(** * French form-line and linkage extraction: a shallow embedding

    The development follows
      - src/wiktextract/extractor/fr/linkage.py     (linkage sections),
      - src/wiktextract/extractor/fr/form_line.py   (form line, model records),
      - wiktextract/extractor/fr/form_line.py       (the older, dict based
        form line, module [Old] below).

    Python strings are sequences of Unicode code points, objects that the
    extractors share are kept in a store, and an exception leaves the
    mutations made so far in place. *)

From Stdlib Require Import ZArith NArith Ascii.
From Stdlib Require Import String List.
From stdpp Require Import gmap list.

Local Open Scope N_scope.
#[local] Set Warnings "-register-all".

(** ** Python strings *)

(** A [str] is its list of code points. *)
Definition pystr : Type := list N.

(** ASCII literals of the source, written as Rocq strings. *)
Definition lit (s : String.string) : pystr :=
  map N_of_ascii (String.list_ascii_of_string s).

Arguments lit s%_string_scope.

Definition str_eqb (s t : pystr) : bool := bool_decide (s = t).

(** [x in (a, b, ...)] for a tuple or set of strings. *)
Definition str_in (s : pystr) (l : list pystr) : bool :=
  existsb (str_eqb s) l.

Fixpoint startswith (s p : pystr) : bool :=
  match p, s with
  | [], _ => true
  | _ :: _, [] => false
  | c :: p', d :: s' => if N.eqb c d then startswith s' p' else false
  end.

Definition endswith (s p : pystr) : bool := startswith (rev s) (rev p).

(** [s.startswith((p1, p2, ...))] *)
Definition startswith_any (s : pystr) (ps : list pystr) : bool :=
  existsb (startswith s) ps.

Definition removeprefix (s p : pystr) : pystr :=
  if startswith s p then drop (length p) s else s.

Definition removesuffix (s p : pystr) : pystr :=
  if endswith s p then take (length s - length p)%nat s else s.

Fixpoint lstrip_by (f : N -> bool) (s : pystr) : pystr :=
  match s with
  | [] => []
  | c :: s' => if f c then lstrip_by f s' else s
  end.

Definition rstrip_by (f : N -> bool) (s : pystr) : pystr :=
  rev (lstrip_by f (rev s)).

Definition strip_by (f : N -> bool) (s : pystr) : pystr :=
  rstrip_by f (lstrip_by f s).

Definition code_in (l : list N) (c : N) : bool := existsb (N.eqb c) l.

(** Code points for which [str.isspace] holds (Unicode 14); the same class
    is [\s] of the [re] module on [str] patterns. *)
Definition whitespace_table : list N :=
  [9; 10; 11; 12; 13; 28; 29; 30; 31; 32;
   133; 160; 5760; 8192; 8193; 8194; 8195; 8196; 8197; 8198;
   8199; 8200; 8201; 8202; 8232; 8233; 8239; 8287; 12288].

Definition isspace (c : N) : bool := code_in whitespace_table c.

Work required:
Every record above is to be copied out again exactly as written.

Result of the exercise:
(** * French form-line and linkage extraction: a shallow embedding

    The development follows
      - src/wiktextract/extractor/fr/linkage.py     (linkage sections),
      - src/wiktextract/extractor/fr/form_line.py   (form line, model records),
      - wiktextract/extractor/fr/form_line.py       (the older, dict based
        form line, module [Old] below).

    Python strings are sequences of Unicode code points, objects that the
    extractors share are kept in a store, and an exception leaves the
    mutations made so far in place. *)

From Stdlib Require Import ZArith NArith Ascii.
From Stdlib Require Import String List.
From stdpp Require Import gmap list.

Local Open Scope N_scope.
#[local] Set Warnings "-register-all".

(** ** Python strings *)

(** A [str] is its list of code points. *)
Definition pystr : Type := list N.

(** ASCII literals of the source, written as Rocq strings. *)
Definition lit (s : String.string) : pystr :=
  map N_of_ascii (String.list_ascii_of_string s).

Arguments lit s%_string_scope.

Definition str_eqb (s t : pystr) : bool := bool_decide (s = t).

(** [x in (a, b, ...)] for a tuple or set of strings. *)
Definition str_in (s : pystr) (l : list pystr) : bool :=
  existsb (str_eqb s) l.

Fixpoint startswith (s p : pystr) : bool :=
  match p, s with
  | [], _ => true
  | _ :: _, [] => false
  | c :: p', d :: s' => if N.eqb c d then startswith s' p' else false
  end.

Definition endswith (s p : pystr) : bool := startswith (rev s) (rev p).

(** [s.startswith((p1, p2, ...))] *)
Definition startswith_any (s : pystr) (ps : list pystr) : bool :=
  existsb (startswith s) ps.

Definition removeprefix (s p : pystr) : pystr :=
  if startswith s p then drop (length p) s else s.

Definition removesuffix (s p : pystr) : pystr :=
  if endswith s p then take (length s - length p)%nat s else s.

Fixpoint lstrip_by (f : N -> bool) (s : pystr) : pystr :=
  match s with
  | [] => []
  | c :: s' => if f c then lstrip_by f s' else s
  end.

Definition rstrip_by (f : N -> bool) (s : pystr) : pystr :=
  rev (lstrip_by f (rev s)).

Definition strip_by (f : N -> bool) (s : pystr) : pystr :=
  rstrip_by f (lstrip_by f s).

Definition code_in (l : list N) (c : N) : bool := existsb (N.eqb c) l.

(** Code points for which [str.isspace] holds (Unicode 14); the same class
    is [\s] of the [re] module on [str] patterns. *)
Definition whitespace_table : list N :=
  [9; 10; 11; 12; 13; 28; 29; 30; 31; 32;
   133; 160; 5760; 8192; 8193; 8194; 8195; 8196; 8197; 8198;
   8199; 8200; 8201; 8202; 8232; 8233; 8239; 8287; 12288].

Definition isspace (c : N) : bool := code_in whitespace_table c.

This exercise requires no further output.